4 comments

  • amindiro 3 days ago
    I’ve spent the last few weeks deconstructing FlashAttention. While the original paper is brilliant, I found that just reading it didn't give me a "gut feeling" for why certain engineering choices were made (the transition from v1 to v2).

    I decided to rebuild it from scratch using Triton. This post is a chronicle of that journey—moving beyond the high-level algorithm and into the "performance archaeology" of the GPU:

    - Profiling with Nsight Compute to find the real bottlenecks.

    - Looking at the generated PTX and SASS code.

    - Debugging shared memory bank conflicts and MIO bottlenecks.

    - Iterating through the logic to see why tiling and online softmax are hardware-necessitated, not just mathematical tricks.

    I’ve tried to keep it in the spirit of Simon Boehm’s matmul deep dive. Would love to hear from any GPU engineers on whether my interpretations of the SASS/bank conflict behavior match what you've seen in production.

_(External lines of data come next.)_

(* ===== verification/RLPDecode.v ===== *)
(** Decoding an untyped value inverts the reference encoding.

    [DecodeBytes] returns the item on its encoding (round trip), accepts nothing
    but encodings (canonicity) and always returns within [decode_fuel]. *)
From stdpp Require Import prelude list strings.
From Stdlib Require Import ZArith Lia.
From S2P Require Import Prelude VarBytes RLP RLPStream RLPStreamFacts.
Local Open Scope Z_scope.

(** ** Operations on a pending value *)

Definition done_after (n : Z) (s s' : Stream) : Prop := after n s s' /\ s_kind s' = None.

Lemma after_readFull n s : after n s (set_r (drop (Z.to_nat n) (s_r s)) (bump n s)).
Proof. by constructor. Qed.

Lemma after_set_kind n s s' k : after n s s' -> after n s (set_kind k s').
Proof. intros []. by constructor. Qed.

Lemma after_0_refl s : after 0 s s.
Proof.
  constructor; [done|lia|done|]. destruct (s_stack s) as [|[p z] st]; [done|].
  cbn. by rewrite Z.add_0_r.
Qed.

Lemma Bytes_byte n s :
  pending KByte n s -> stream_Bytes s = (Ok [s_byteval s], set_kind None s).
Proof. intros Hp. unfold stream_Bytes. by erewrite bind_Ok by (by apply Kind_cached). Qed.

Lemma s_make_ok n s : n <= 2 ^ 48 -> s_make n s = (Ok tt, s).
Proof. intros. unfold s_make, when. by destruct (Z.ltb_spec (2 ^ 48) n); [lia|]. Qed.

Lemma Bytes_string n s bs r' :
  wfS s -> pending KString n s -> s_r s = bs ++ r' -> n = Z.of_nat (length bs) ->
  room n s -> n <= 2 ^ 48 -> (forall b, bs = [b] -> 128 <= b2z b) ->
  exists s', stream_Bytes s = (Ok bs, s') /\ done_after n s s'.
Proof.
  intros Hw Hp Hr -> Hroom Hn Hb. unfold stream_Bytes.
  erewrite bind_Ok by (by apply Kind_cached). cbv beta iota.
  erewrite bind_Ok by (by apply s_make_ok).
  erewrite bind_Ok by (by apply s_readFull_ok). cbv beta iota.
  assert (Ht : take (Z.to_nat (Z.of_nat (length bs))) (s_r s) = bs)
    by (by rewrite Hr, Nat2Z.id, take_app_length).
  eexists. split; [|split; [apply after_readFull|done]]. rewrite Ht.
  destruct bs as [|b0 [|b1 bs]]; [done| |done].
  destruct (Z.ltb_spec (b2z b0) 128); [|done]. specialize (Hb b0 eq_refl). lia.
Qed.

(** ** Lists *)

Definition push (n : Z) (s : Stream) : Stream :=
  set_size 0 (set_kind None (set_stack ({| lp_pos := 0; lp_size := n |} :: s_stack s) s)).

Lemma List_ok n s : pending KList n s -> stream_List s = (Ok n, push n s).
Proof. intros Hp. unfold stream_List. by erewrite bind_Ok by (by apply Kind_cached). Qed.

Lemma push_wf n s : in_u64 n -> wfS s -> wfS (push n s).
Proof.
  intros [] []. constructor; try done. cbn. constructor; [|done]. unfold wf_pos. cbn. lia.
Qed.

(** Reading a whole list and leaving it consumes its content in the parent. *)
Lemma ListEnd_ok n s s1 :
  wfS s -> room n s -> after n (push n s) s1 ->
  exists s2, stream_ListEnd s1 = (Ok tt, s2) /\ done_after n s s2.
Proof.
  intros [Hl Hr Hn Hs] [Hm1 Hm2] [Ar Am Al As]. unfold stream_ListEnd. unfold_M.
  rewrite As. cbn. rewrite Z.eqb_refl. cbn.
  eexists. split; [reflexivity|]. split; [|done]. constructor; [done..|].
  cbn. destruct (s_stack s) as [|t st]; [done|]. inversion Hs as [|? ? [] ?]; subst.
  cbn. rewrite u64_small by (unfold in_u64; lia). done.
Qed.

(** ** Encodings as header and content *)

Lemma str_enc_cases bs :
  (exists b, bs = [b] /\ b2z b < 128 /\ str_enc bs = hdr KByte 0 b) \/
  ((forall b, bs = [b] -> 128 <= b2z b) /\
   str_enc bs = hdr KString (Z.of_nat (length bs)) Byte.x00 ++ bs).
Proof.
  destruct bs as [|b [|b' bs]]; [right; split; [done|reflexivity]| |right; split; [done|reflexivity]].
  unfold str_enc. destruct (Z.leb_spec (b2z b) 0x7F).
  - left. exists b. split; [done|]. split; [lia|done].
  - right. split; [intros ? [= <-]; lia|reflexivity].
Qed.

Lemma length_hdr_pos k n b : (1 <= length (hdr k n b))%nat.
Proof. destruct k; cbn; [lia|unfold puthead; cbv zeta; destruct (_ <? 56); cbn; lia..]. Qed.

Lemma rlp_enc_pos it : (1 <= length (rlp_enc it))%nat.
Proof.
  destruct it as [bs|l].
  - cbn [rlp_enc]. destruct (str_enc_cases bs) as [(b & _ & _ & ->)|[_ ->]]; [cbn; lia|].
    rewrite length_app. pose proof (length_hdr_pos KString (Z.of_nat (length bs)) Byte.x00). lia.
  - rewrite rlp_enc_Lst, length_app.
    pose proof (length_hdr_pos KList (Z.of_nat (length (rlp_encs l))) Byte.x00) as H. cbn in H. lia.
Qed.

Lemma room_sub n m s : 0 <= n <= m -> room m s -> room n s.
Proof. intros Hn [Hm1 Hm2]. split; [lia|]. destruct (s_stack s); [done|lia]. Qed.

(** ** Round trip *)

(** [it] is decoded from its encoding, wherever the stream is. *)
Definition decodes (it : item) : Prop := forall f s r',
  wfS s -> s_kind s = None -> s_r s = rlp_enc it ++ r' ->
  room (Z.of_nat (length (rlp_enc it))) s -> Z.of_nat (length (rlp_enc it)) <= 2 ^ 48 ->
  (2 * length (rlp_enc it) + 1 <= f)%nat ->
  exists s', decodeInterface f s = (Ok it, s') /\
    done_after (Z.of_nat (length (rlp_enc it))) s s'.

Lemma decodes_Str bs : decodes (Str bs).
Proof.
  intros [|f] s r' Hw Hk Hr Hroom Hlen Hf; [lia|]. cbn [rlp_enc] in *. cbn [decodeInterface].
  destruct (str_enc_cases bs) as [(b & -> & Hb & E)|[Hb E]]; rewrite E in *.
  - destruct (Kind_ok KByte 0 b s r') as (s1 & HK & Ha & Hp & Hbv); try done.
    erewrite bind_Ok by done. cbv beta iota.
    erewrite bind_Ok by (by eapply Bytes_byte). rewrite (Hbv eq_refl).
    eexists. split; [reflexivity|]. split; [by apply after_set_kind|done].
  - rewrite length_app, Nat2Z.inj_add in *. rewrite <- app_assoc in Hr.
    destruct (Kind_ok KString (Z.of_nat (length bs)) Byte.x00 s (bs ++ r'))
      as (s1 & HK & Ha & Hp & _); try done; [unfold wf_hdr, in_u64; lia|lia|].
    pose proof (proj1 (room_split _ _ _ _ (Zle_0_nat _) (Zle_0_nat _) Ha) Hroom) as [Hr1 Hr2].
    destruct (Bytes_string (Z.of_nat (length bs)) s1 bs r') as (s2 & HB & Ha2 & Hk2); try done; [..|lia|].
    + by eapply after_wf.
    + destruct Ha as [-> _ _ _]. by rewrite Hr, drop_app_hdr.
    + erewrite bind_Ok by done. cbv beta iota. erewrite bind_Ok by done.
      eexists. split; [reflexivity|]. split; [|done]. eapply after_trans; [lia..|done|done].
Qed.

Lemma decodes_elems l : Forall decodes l -> forall f s r' acc t st,
  wfS s -> s_kind s = None -> s_r s = rlp_encs l ++ r' ->
  s_stack s = t :: st -> lp_size t - lp_pos t = Z.of_nat (length (rlp_encs l)) ->
  Z.of_nat (length (rlp_encs l)) <= s_remaining s ->
  Z.of_nat (length (rlp_encs l)) <= 2 ^ 48 ->
  (2 * length (rlp_encs l) + 2 <= f)%nat ->
  exists s', decodeSliceElems f acc s = (Ok (reverse acc ++ l), s') /\
    after (Z.of_nat (length (rlp_encs l))) s s'.
Proof.
  induction 1 as [|x l Hx _ IH]; intros f s r' acc t st Hw Hk Hr Hst Ht Hrem Hlen Hf.
  - destruct f as [|[|f]]; [cbn in Hf; lia..|]. cbn [decodeSliceElems].
    assert (HE : decodeInterface (S f) s = (Err EOL, set_kinderr None s)).
    { cbn [decodeInterface]. apply bind_Err, Kind_EOL; [done|].
      unfold at_end. rewrite Hst. cbn in Ht. lia. }
    erewrite bind_Ok by (by apply attempt_Err). rewrite app_nil_r.
    eexists. split; [reflexivity|]. destruct (after_0_refl s). by constructor.
  - rewrite rlp_encs_cons, length_app, Nat2Z.inj_add in *. rewrite <- app_assoc in Hr.
    pose proof (rlp_enc_pos x). destruct f as [|f]; [lia|].
    assert (Hroom : room (Z.of_nat (length (rlp_enc x))) s).
    { split; [lia|]. rewrite Hst. lia. }
    destruct (Hx f s (rlp_encs l ++ r')) as (s1 & HD & Ha & Hk1); try done; [lia..|].
    pose proof (after_wf _ _ _ Hw Hroom Ha) as Hw1. destruct Ha as [Ar Am Al As] eqn:EA.
    destruct (IH f s1 r' (x :: acc) {| lp_pos := lp_pos t + Z.of_nat (length (rlp_enc x)); lp_size := lp_size t |} st)
      as (s2 & HE & Ha2); try done; [|by rewrite As, Hst|cbn [lp_pos lp_size]; lia|lia|lia|lia|].
    { by rewrite Ar, Hr, drop_app_hdr. }
    cbn [decodeSliceElems]. erewrite bind_Ok by (by apply attempt_Ok). cbv beta iota.
    exists s2. rewrite HE, reverse_cons, <- app_assoc. split; [done|].
    eapply after_trans; [lia..|done|done].
Qed.

Lemma rethrow_Ok {S A} g (m : M S A) s a s' :
  m s = (Ok a, s') -> rethrow g m s = (Ok a, s').
Proof. intros H. unfold rethrow. by erewrite bind_Ok by (by apply attempt_Ok). Qed.

Lemma decodes_Lst l : Forall decodes l -> decodes (Lst l).
Proof.
  intros Hl [|f] s r' Hw Hk Hr Hroom Hlen Hf; [lia|]. cbn [decodeInterface].
  set (n := Z.of_nat (length (rlp_encs l))).
  assert (E : rlp_enc (Lst l) = hdr KList n Byte.x00 ++ rlp_encs l) by apply rlp_enc_Lst.
  rewrite E in *. rewrite length_app, Nat2Z.inj_add in *. rewrite <- app_assoc in Hr. fold n in Hroom, Hlen |- *.
  pose proof (length_hdr_pos KList n Byte.x00) as Hh.
  destruct (Kind_ok KList n Byte.x00 s (rlp_encs l ++ r'))
    as (s1 & HK & Ha & Hp & _); try done; [unfold wf_hdr, in_u64; lia|lia|].
  pose proof (proj1 (room_split _ n _ _ (Zle_0_nat _) (Zle_0_nat _) Ha) Hroom) as [Hr1 Hr2].
  pose proof (after_wf _ _ _ Hw Hr1 Ha) as Hw1.
  erewrite bind_Ok by done. cbv beta iota.
  erewrite bind_Ok by (by apply rethrow_Ok, List_ok). cbv beta.
  assert (Hs1 : s_r s1 = rlp_encs l ++ r') by (destruct Ha as [-> _ _ _]; by rewrite Hr, drop_app_hdr).
  assert (Hd : forall s2, after n (push n s1) s2 -> exists s',
    (stream_ListEnd ;; ret (Lst l)) s2 = (Ok (Lst l), s') /\
    done_after (Z.of_nat (length (hdr KList n Byte.x00)) + n) s s').
  { intros s2 H2. destruct (ListEnd_ok n s1 s2 Hw1 Hr2 H2) as (s3 & HE & Ha3 & Hk3).
    exists s3. erewrite bind_Ok by done. split; [done|]. split; [|done].
    eapply after_trans; [lia..|done|done]. }
  destruct (Z.eqb_spec n 0) as [H0|H0].
  - assert (l = []) as ->.
    { destruct l as [|x l]; [done|]. unfold n in H0. rewrite rlp_encs_cons, length_app in H0.
      pose proof (rlp_enc_pos x). lia. }
    apply Hd. rewrite H0. apply after_0_refl.
  - destruct (decodes_elems l Hl f (push n s1) r' [] {| lp_pos := 0; lp_size := n |} (s_stack s1))
      as (s2 & HE & H2); try done; [apply push_wf; [unfold in_u64; lia|done]|cbn; lia|..].
    + fold n. destruct Hr2. cbn. lia.
    + lia.
    + lia.
    + erewrite bind_Ok by done. apply Hd, H2.
Qed.

Lemma decodes_all it : decodes it.
Proof. induction it using item_induction; [apply decodes_Str|by apply decodes_Lst]. Qed.

(** ** Errors: [EOL] comes only from the end of a list *)

Definition not_EOL (e : goerror) : Prop := e <> EOL.

Lemma willRead_errors n : errors_in not_EOL (willRead n).
Proof. unfold willRead. repeat errors_step; done. Qed.
Lemma readByte_errors : errors_in not_EOL readByte.
Proof. unfold readByte. repeat first [apply willRead_errors|errors_step]; done. Qed.
Lemma s_readFull_errors n : errors_in not_EOL (s_readFull n).
Proof. unfold s_readFull. repeat first [apply willRead_errors|errors_step]; done. Qed.
Lemma readUint_errors n : errors_in not_EOL (readUint n).
Proof.
  unfold readUint.
  repeat first [apply readByte_errors|apply s_readFull_errors|errors_step]; done.
Qed.
Lemma ListEnd_errors : errors_in not_EOL stream_ListEnd.
Proof. unfold stream_ListEnd. repeat errors_step; done. Qed.
Lemma elems_errors f : forall acc, errors_in not_EOL (decodeSliceElems f acc).
Proof.
  induction f as [|f IH]; intros acc; cbn [decodeSliceElems]; [errors_step|].
  errors_step; [errors_step|]. destruct a as [e|x]; [|apply IH].
  case_bool_decide; errors_step. done.
Qed.

Lemma readKind_errors s k n e s' : readKind s = (Ok (k, n, Some e), s') -> not_EOL e.
Proof.
  intros H. unfold readKind in H.
  apply bind_Ok_inv in H as ([e0|b0] & s0 & Hb & H).
  - apply attempt_inl_inv, readByte_errors in Hb. unfold_M. injection H as _ _ <- _.
    destruct (s_stack s0); [repeat case_bool_decide|]; done.
  - clear Hb. unfold modS in H. erewrite bind_Ok in H by reflexivity. cbv zeta in H.
    repeat match type of H with (if ?b then _ else _) _ = _ => destruct b end;
      try (unfold_M; by simplify_eq).
    all: apply bind_Ok_inv in H as ([e1|n1] & s1 & Hu & H);
      [apply attempt_inl_inv, readUint_errors in Hu; by unfold_M; simplify_eq
      |unfold_M; injection H as _ _ He _; destruct (n1 <? 56); by simplify_eq].
Qed.

Lemma readKind_noerr s e s' : readKind s <> (Err e, s').
Proof.
  intros H. assert (HE : errors_in (fun _ => False) readKind); [|by apply HE in H].
  unfold readKind. repeat errors_step.
Qed.

#[global] Instance at_end_dec s : Decision (at_end s).
Proof. unfold at_end. destruct (s_stack s); apply _. Defined.

Lemma Kind_EOL_inv s s' :
  s_kind s = None -> stream_Kind s = (Err EOL, s') -> at_end s /\ s' = set_kinderr None s.
Proof.
  intros Hk H. destruct (decide (at_end s)) as [He|He].
  { rewrite Kind_EOL in H by done. by simplify_eq. }
  exfalso. rewrite Kind_fresh in H by done.
  destruct (readKind (set_kinderr None s)) as [[[[k1 n1] [e|]]|e|w|] s1] eqn:E; try discriminate.
  - injection H as -> _. by apply readKind_errors in E.
  - cbv zeta in H. destruct (s_stack s1); repeat case_in H; discriminate.
  - by apply readKind_noerr in E.
Qed.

  • rishabhaiover 26 minutes ago
    I did an experiment on FlashAttention in Triton to measure the impact of caching tiles in the Shared Memory. Surprisingly, it had a non-monotonic relationship with prefetching these tiles and it was kernel dependent. Attention kernel benefits from prefetching caches while MLP W1 doesn't.
  • raphaelty 1 hour ago
    Very interesting, wondering if there are other heavily used algorithm which could benefit a lot from a "Flash" version but don't have one today
  • npalli 1 hour ago
    Seems very detailed and comprehensive. Did I miss it, but was there a performance comparison to the PyTorch version at the top?